What the exercise asks:
Restate word for word the lines of the entries below, starting with the line that holds "(* ===== verification/FileCommands.v ===== *)" and ending with the line that holds "Forall is_char name ∧ Forall is_char ext ∧", and no others.

________

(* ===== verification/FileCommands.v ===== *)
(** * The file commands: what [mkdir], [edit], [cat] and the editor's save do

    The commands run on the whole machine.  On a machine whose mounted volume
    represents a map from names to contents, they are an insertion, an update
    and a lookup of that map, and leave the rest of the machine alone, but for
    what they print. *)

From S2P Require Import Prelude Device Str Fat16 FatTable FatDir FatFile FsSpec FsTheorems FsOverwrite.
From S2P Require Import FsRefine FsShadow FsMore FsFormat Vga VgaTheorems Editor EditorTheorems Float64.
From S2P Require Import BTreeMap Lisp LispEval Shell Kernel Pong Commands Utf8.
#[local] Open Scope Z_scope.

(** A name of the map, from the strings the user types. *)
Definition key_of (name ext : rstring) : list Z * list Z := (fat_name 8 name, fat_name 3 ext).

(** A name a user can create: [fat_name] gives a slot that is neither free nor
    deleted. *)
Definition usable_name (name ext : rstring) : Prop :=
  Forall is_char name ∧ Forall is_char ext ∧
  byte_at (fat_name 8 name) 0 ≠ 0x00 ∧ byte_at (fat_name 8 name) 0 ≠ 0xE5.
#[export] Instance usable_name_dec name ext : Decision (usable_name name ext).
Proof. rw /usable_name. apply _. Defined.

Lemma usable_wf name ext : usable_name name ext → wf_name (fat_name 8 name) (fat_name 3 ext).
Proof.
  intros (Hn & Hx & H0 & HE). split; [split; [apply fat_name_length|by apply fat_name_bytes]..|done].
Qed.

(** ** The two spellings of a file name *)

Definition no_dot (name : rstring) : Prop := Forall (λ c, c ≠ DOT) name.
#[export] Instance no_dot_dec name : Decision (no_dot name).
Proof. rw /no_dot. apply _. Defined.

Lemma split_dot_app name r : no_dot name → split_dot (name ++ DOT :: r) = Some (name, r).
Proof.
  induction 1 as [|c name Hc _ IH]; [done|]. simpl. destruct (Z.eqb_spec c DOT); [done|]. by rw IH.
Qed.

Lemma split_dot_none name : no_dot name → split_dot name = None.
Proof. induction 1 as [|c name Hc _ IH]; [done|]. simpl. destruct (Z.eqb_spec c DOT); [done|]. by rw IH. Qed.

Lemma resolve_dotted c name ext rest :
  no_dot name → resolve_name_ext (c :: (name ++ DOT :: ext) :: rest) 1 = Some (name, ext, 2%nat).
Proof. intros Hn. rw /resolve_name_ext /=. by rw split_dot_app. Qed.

________

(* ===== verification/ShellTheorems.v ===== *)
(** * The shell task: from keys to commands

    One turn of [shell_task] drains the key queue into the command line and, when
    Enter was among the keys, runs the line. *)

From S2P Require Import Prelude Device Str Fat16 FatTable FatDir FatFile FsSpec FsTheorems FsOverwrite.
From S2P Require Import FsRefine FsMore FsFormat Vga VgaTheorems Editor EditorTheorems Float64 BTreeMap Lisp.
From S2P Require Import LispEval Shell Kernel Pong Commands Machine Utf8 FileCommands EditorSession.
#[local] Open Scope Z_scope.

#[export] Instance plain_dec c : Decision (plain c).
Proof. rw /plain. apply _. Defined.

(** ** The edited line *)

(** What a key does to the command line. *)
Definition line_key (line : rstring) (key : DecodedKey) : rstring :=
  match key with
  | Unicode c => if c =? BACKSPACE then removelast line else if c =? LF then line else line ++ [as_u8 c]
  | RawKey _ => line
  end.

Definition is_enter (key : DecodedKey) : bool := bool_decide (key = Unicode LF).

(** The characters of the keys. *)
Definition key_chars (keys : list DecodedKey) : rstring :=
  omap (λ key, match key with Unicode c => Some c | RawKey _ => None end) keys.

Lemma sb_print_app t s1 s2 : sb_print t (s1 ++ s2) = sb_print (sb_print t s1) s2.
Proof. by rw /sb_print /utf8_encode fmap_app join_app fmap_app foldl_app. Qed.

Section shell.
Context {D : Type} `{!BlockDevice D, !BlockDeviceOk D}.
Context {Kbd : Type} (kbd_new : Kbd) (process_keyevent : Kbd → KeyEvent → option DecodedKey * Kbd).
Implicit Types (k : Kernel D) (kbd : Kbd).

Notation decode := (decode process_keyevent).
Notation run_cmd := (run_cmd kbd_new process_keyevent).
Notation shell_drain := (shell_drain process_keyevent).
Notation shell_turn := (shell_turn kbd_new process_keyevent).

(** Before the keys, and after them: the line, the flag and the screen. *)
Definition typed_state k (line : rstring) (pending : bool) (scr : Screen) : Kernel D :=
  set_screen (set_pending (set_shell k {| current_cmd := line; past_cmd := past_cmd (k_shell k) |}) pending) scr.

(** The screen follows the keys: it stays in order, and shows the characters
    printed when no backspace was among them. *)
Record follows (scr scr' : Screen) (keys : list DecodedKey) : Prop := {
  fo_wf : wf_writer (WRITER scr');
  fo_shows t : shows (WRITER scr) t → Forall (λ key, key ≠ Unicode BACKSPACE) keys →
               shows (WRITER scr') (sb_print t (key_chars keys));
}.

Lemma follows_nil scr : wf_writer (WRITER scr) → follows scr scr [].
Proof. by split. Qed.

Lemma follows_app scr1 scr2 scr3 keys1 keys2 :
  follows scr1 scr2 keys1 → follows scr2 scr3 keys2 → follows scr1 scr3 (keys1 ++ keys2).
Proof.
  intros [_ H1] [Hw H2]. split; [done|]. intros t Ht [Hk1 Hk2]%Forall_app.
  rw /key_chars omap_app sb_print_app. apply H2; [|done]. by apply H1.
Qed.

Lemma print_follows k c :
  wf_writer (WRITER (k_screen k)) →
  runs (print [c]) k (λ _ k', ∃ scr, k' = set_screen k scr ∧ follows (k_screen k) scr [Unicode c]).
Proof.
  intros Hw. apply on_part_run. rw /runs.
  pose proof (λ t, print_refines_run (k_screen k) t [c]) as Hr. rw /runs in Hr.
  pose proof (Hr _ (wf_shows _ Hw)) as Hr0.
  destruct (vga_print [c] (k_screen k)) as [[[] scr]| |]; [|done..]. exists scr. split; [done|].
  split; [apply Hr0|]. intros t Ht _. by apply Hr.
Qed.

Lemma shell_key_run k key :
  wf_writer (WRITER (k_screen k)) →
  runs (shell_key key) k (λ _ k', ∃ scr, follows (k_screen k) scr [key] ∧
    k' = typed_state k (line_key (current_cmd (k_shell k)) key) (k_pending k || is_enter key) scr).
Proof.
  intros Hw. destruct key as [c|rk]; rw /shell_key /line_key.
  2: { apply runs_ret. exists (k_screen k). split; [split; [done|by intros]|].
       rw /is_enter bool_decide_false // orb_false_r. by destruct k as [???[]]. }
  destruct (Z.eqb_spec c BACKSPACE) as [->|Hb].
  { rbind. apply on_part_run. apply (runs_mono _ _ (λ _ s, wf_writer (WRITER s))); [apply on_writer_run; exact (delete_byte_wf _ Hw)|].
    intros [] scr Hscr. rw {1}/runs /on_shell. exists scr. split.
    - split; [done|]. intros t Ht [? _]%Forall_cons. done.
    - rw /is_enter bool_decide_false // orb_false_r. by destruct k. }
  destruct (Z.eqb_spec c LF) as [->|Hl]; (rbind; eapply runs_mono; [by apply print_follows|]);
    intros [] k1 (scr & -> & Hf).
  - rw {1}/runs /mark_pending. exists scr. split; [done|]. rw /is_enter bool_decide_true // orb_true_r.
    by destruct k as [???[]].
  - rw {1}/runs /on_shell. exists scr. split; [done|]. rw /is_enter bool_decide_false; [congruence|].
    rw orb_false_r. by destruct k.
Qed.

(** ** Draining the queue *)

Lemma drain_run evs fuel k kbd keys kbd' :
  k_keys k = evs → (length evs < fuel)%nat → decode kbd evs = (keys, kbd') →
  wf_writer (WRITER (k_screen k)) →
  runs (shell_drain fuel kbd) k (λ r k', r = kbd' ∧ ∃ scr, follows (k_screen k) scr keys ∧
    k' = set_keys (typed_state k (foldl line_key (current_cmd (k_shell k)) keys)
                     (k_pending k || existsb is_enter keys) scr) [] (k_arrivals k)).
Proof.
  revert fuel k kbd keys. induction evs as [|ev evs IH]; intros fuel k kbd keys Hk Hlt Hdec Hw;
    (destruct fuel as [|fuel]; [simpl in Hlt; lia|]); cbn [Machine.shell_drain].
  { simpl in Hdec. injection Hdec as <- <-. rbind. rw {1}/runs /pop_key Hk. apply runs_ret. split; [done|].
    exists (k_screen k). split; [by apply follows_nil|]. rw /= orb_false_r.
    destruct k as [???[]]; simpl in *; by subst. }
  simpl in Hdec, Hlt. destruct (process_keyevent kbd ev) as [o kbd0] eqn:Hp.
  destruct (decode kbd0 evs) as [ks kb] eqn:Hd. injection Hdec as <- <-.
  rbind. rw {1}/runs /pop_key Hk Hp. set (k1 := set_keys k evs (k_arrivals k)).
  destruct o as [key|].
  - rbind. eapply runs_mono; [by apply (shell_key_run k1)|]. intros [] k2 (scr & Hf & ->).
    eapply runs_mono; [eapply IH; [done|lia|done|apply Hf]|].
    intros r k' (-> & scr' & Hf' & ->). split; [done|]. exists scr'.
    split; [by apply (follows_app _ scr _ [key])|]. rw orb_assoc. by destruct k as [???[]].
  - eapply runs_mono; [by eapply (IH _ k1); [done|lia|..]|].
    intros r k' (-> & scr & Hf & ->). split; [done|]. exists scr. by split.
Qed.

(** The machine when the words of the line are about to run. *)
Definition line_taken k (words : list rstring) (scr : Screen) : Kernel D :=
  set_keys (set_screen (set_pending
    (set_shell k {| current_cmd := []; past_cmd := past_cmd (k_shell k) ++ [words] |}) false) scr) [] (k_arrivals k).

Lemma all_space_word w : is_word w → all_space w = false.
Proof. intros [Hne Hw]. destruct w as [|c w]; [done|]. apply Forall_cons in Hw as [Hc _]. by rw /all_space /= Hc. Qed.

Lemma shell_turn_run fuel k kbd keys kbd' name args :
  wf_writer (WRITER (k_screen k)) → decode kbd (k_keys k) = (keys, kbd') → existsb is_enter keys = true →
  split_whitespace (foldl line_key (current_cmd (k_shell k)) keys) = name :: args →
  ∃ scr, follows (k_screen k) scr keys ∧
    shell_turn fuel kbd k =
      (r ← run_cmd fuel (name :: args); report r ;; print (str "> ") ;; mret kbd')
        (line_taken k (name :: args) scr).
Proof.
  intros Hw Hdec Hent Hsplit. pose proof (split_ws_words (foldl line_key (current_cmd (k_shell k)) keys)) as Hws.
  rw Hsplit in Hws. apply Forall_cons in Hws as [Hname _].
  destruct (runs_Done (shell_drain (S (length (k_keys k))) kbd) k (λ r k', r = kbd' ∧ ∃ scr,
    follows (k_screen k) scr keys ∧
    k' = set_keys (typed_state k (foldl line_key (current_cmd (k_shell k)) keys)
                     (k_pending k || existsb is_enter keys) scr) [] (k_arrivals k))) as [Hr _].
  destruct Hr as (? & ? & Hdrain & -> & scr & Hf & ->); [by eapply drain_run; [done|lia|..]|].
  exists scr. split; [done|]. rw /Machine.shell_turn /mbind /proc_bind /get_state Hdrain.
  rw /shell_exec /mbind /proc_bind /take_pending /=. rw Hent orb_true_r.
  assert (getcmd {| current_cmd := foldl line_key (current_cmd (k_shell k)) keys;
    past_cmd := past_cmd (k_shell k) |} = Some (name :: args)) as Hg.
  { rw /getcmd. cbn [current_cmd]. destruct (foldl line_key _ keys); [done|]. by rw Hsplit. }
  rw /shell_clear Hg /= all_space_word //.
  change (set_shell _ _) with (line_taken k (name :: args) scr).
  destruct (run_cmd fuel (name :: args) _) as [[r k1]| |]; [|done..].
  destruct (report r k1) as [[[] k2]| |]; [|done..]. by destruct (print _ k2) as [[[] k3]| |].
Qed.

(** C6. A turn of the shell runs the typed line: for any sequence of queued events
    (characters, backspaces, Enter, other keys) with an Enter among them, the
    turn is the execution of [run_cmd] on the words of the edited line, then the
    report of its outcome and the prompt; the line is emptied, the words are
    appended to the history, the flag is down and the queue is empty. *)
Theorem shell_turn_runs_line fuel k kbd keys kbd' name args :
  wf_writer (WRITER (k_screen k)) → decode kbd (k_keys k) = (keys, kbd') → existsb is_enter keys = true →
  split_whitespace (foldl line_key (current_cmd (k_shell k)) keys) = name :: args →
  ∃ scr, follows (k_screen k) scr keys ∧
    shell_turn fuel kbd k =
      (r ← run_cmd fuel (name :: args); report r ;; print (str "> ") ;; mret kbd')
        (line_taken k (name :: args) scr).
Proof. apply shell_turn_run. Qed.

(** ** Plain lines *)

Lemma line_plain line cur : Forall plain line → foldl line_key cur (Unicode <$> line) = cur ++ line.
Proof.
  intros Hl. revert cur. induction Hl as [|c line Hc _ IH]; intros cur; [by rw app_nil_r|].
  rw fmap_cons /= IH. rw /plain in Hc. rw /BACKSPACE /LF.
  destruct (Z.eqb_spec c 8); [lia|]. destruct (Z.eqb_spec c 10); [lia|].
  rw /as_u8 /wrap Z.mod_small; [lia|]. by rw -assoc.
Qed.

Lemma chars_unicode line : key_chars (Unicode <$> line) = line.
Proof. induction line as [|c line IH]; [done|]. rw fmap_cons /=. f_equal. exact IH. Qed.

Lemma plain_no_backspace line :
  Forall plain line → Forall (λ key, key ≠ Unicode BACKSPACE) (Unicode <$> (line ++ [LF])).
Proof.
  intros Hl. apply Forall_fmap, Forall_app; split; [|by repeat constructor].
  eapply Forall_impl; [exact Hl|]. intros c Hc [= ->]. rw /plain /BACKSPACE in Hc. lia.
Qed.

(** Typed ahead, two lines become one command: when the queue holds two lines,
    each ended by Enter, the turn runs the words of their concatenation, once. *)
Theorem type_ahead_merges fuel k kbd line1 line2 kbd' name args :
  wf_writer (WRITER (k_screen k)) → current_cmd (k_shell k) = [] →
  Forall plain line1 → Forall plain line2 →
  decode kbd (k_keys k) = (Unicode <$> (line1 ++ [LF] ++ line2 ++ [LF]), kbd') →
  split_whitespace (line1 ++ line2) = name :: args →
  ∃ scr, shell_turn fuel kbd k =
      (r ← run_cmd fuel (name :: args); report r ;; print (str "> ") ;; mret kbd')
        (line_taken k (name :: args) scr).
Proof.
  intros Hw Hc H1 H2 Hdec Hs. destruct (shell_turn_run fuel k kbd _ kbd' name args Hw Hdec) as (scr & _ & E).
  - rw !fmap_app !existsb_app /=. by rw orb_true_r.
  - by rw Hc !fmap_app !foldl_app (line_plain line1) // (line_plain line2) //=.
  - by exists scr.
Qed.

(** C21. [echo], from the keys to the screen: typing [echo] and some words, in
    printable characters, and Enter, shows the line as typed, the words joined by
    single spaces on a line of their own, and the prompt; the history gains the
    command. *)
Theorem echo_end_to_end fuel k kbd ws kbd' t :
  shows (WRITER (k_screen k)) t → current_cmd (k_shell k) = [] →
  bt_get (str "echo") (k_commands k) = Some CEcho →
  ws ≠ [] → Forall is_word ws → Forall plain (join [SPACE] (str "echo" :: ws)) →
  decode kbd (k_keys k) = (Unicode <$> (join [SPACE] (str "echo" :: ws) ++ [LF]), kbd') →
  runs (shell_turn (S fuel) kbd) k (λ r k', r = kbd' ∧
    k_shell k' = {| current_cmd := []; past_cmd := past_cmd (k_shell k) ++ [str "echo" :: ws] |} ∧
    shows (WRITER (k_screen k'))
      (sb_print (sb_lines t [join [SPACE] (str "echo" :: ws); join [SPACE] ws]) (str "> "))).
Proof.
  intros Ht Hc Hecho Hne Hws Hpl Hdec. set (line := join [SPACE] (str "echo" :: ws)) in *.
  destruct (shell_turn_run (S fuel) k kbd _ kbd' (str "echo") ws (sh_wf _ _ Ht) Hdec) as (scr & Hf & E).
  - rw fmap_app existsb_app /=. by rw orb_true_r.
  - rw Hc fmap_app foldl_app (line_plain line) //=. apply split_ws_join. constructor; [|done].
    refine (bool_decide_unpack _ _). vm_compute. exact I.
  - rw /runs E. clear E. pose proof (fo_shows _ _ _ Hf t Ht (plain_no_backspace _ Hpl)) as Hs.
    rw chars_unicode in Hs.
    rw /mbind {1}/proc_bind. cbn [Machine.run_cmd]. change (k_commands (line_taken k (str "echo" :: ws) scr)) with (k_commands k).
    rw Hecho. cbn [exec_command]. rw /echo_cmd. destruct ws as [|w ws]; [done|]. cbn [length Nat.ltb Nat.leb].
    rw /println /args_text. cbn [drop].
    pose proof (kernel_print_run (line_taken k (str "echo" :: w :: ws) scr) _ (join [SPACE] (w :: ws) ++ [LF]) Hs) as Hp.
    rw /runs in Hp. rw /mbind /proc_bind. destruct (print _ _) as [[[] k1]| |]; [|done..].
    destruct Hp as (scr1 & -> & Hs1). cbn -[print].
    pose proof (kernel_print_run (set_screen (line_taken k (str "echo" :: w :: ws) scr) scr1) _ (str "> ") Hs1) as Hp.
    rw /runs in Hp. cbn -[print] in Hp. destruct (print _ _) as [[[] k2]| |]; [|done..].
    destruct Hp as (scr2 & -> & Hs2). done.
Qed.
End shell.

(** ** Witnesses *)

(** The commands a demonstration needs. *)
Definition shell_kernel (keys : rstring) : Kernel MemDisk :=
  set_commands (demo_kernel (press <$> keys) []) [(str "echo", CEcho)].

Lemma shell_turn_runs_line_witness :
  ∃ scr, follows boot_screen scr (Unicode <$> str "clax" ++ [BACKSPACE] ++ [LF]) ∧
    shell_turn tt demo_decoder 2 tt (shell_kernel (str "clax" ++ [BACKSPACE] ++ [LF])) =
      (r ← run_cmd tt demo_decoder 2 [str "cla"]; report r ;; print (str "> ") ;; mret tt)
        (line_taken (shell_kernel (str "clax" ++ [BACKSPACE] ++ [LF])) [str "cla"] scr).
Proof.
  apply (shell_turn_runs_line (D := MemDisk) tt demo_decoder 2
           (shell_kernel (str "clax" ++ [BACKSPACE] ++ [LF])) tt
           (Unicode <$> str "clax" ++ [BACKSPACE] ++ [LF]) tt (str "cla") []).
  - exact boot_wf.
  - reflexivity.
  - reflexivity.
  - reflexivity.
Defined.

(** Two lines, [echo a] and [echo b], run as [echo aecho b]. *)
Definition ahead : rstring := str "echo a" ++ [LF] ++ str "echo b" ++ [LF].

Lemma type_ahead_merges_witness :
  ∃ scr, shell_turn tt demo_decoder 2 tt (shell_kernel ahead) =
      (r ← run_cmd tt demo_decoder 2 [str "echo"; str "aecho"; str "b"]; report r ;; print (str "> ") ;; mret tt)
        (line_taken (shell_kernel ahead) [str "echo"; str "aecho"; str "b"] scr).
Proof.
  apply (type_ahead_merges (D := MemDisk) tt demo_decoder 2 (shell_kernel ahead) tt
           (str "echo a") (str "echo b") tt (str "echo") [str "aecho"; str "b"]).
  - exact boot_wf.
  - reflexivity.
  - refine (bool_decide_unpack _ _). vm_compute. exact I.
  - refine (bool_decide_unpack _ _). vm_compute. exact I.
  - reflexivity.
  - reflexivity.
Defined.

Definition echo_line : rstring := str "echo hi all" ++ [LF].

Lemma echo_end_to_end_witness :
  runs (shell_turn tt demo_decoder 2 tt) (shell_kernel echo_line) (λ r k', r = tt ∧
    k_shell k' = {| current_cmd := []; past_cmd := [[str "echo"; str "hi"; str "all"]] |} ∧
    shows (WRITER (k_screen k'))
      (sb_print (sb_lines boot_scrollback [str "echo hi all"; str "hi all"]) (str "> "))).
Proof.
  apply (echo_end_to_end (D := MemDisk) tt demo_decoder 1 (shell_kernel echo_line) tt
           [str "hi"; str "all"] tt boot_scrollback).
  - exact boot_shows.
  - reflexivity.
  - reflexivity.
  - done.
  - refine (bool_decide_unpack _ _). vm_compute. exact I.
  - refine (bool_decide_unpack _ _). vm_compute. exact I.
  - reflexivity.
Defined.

________

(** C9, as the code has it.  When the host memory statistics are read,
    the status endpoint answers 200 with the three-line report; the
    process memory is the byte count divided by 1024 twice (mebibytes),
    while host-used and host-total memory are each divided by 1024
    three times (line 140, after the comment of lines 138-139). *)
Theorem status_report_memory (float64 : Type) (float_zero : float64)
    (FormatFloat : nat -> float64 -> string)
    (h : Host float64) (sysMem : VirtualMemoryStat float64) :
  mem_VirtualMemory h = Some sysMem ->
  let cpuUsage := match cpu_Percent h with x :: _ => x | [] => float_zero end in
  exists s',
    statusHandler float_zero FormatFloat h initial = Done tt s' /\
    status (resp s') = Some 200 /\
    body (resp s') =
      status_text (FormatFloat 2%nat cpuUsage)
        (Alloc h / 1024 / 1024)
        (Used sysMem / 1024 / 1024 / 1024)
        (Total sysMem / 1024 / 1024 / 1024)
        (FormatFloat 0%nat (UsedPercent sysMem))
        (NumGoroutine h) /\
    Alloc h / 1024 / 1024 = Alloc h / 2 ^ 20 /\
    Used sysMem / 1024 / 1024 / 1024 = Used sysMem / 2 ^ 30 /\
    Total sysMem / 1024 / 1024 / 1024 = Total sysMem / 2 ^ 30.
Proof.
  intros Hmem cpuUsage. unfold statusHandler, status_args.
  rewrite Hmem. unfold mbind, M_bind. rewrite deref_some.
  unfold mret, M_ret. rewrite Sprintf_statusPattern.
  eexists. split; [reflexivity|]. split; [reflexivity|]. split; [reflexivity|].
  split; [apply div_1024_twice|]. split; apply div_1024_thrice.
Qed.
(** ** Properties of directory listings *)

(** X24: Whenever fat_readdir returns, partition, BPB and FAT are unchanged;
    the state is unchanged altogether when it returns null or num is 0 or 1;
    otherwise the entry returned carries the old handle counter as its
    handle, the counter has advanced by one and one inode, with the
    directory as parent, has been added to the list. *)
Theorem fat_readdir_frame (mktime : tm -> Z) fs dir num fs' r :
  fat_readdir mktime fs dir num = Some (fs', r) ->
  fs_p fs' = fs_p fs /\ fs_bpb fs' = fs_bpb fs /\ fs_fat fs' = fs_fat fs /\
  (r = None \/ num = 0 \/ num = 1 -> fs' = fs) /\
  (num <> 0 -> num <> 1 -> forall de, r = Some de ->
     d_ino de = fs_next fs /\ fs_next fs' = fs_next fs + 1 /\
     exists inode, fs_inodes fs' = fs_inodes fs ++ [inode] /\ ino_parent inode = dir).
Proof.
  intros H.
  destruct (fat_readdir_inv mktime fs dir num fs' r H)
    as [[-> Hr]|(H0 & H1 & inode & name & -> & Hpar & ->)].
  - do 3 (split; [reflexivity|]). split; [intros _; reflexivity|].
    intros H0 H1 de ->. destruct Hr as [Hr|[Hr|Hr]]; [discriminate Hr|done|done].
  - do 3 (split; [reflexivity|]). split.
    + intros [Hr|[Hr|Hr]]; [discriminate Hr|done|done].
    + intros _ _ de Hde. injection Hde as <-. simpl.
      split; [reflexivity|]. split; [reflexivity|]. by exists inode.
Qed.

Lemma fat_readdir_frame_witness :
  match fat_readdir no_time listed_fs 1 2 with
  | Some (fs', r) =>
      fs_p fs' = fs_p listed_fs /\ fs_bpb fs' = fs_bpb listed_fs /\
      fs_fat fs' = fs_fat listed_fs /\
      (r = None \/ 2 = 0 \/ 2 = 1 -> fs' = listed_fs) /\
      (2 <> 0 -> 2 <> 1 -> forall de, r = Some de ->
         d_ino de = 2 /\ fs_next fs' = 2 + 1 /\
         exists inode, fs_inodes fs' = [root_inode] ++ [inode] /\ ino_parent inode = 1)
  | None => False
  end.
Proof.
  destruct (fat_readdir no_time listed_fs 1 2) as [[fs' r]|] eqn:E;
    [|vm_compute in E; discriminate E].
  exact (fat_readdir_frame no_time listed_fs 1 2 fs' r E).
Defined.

________

Answer box:
(* ===== verification/FileCommands.v ===== *)
(** * The file commands: what [mkdir], [edit], [cat] and the editor's save do

    The commands run on the whole machine.  On a machine whose mounted volume
    represents a map from names to contents, they are an insertion, an update
    and a lookup of that map, and leave the rest of the machine alone, but for
    what they print. *)

From S2P Require Import Prelude Device Str Fat16 FatTable FatDir FatFile FsSpec FsTheorems FsOverwrite.
From S2P Require Import FsRefine FsShadow FsMore FsFormat Vga VgaTheorems Editor EditorTheorems Float64.
From S2P Require Import BTreeMap Lisp LispEval Shell Kernel Pong Commands Utf8.
#[local] Open Scope Z_scope.

(** A name of the map, from the strings the user types. *)
Definition key_of (name ext : rstring) : list Z * list Z := (fat_name 8 name, fat_name 3 ext).

(** A name a user can create: [fat_name] gives a slot that is neither free nor
    deleted. *)
Definition usable_name (name ext : rstring) : Prop :=
  Forall is_char name ∧ Forall is_char ext ∧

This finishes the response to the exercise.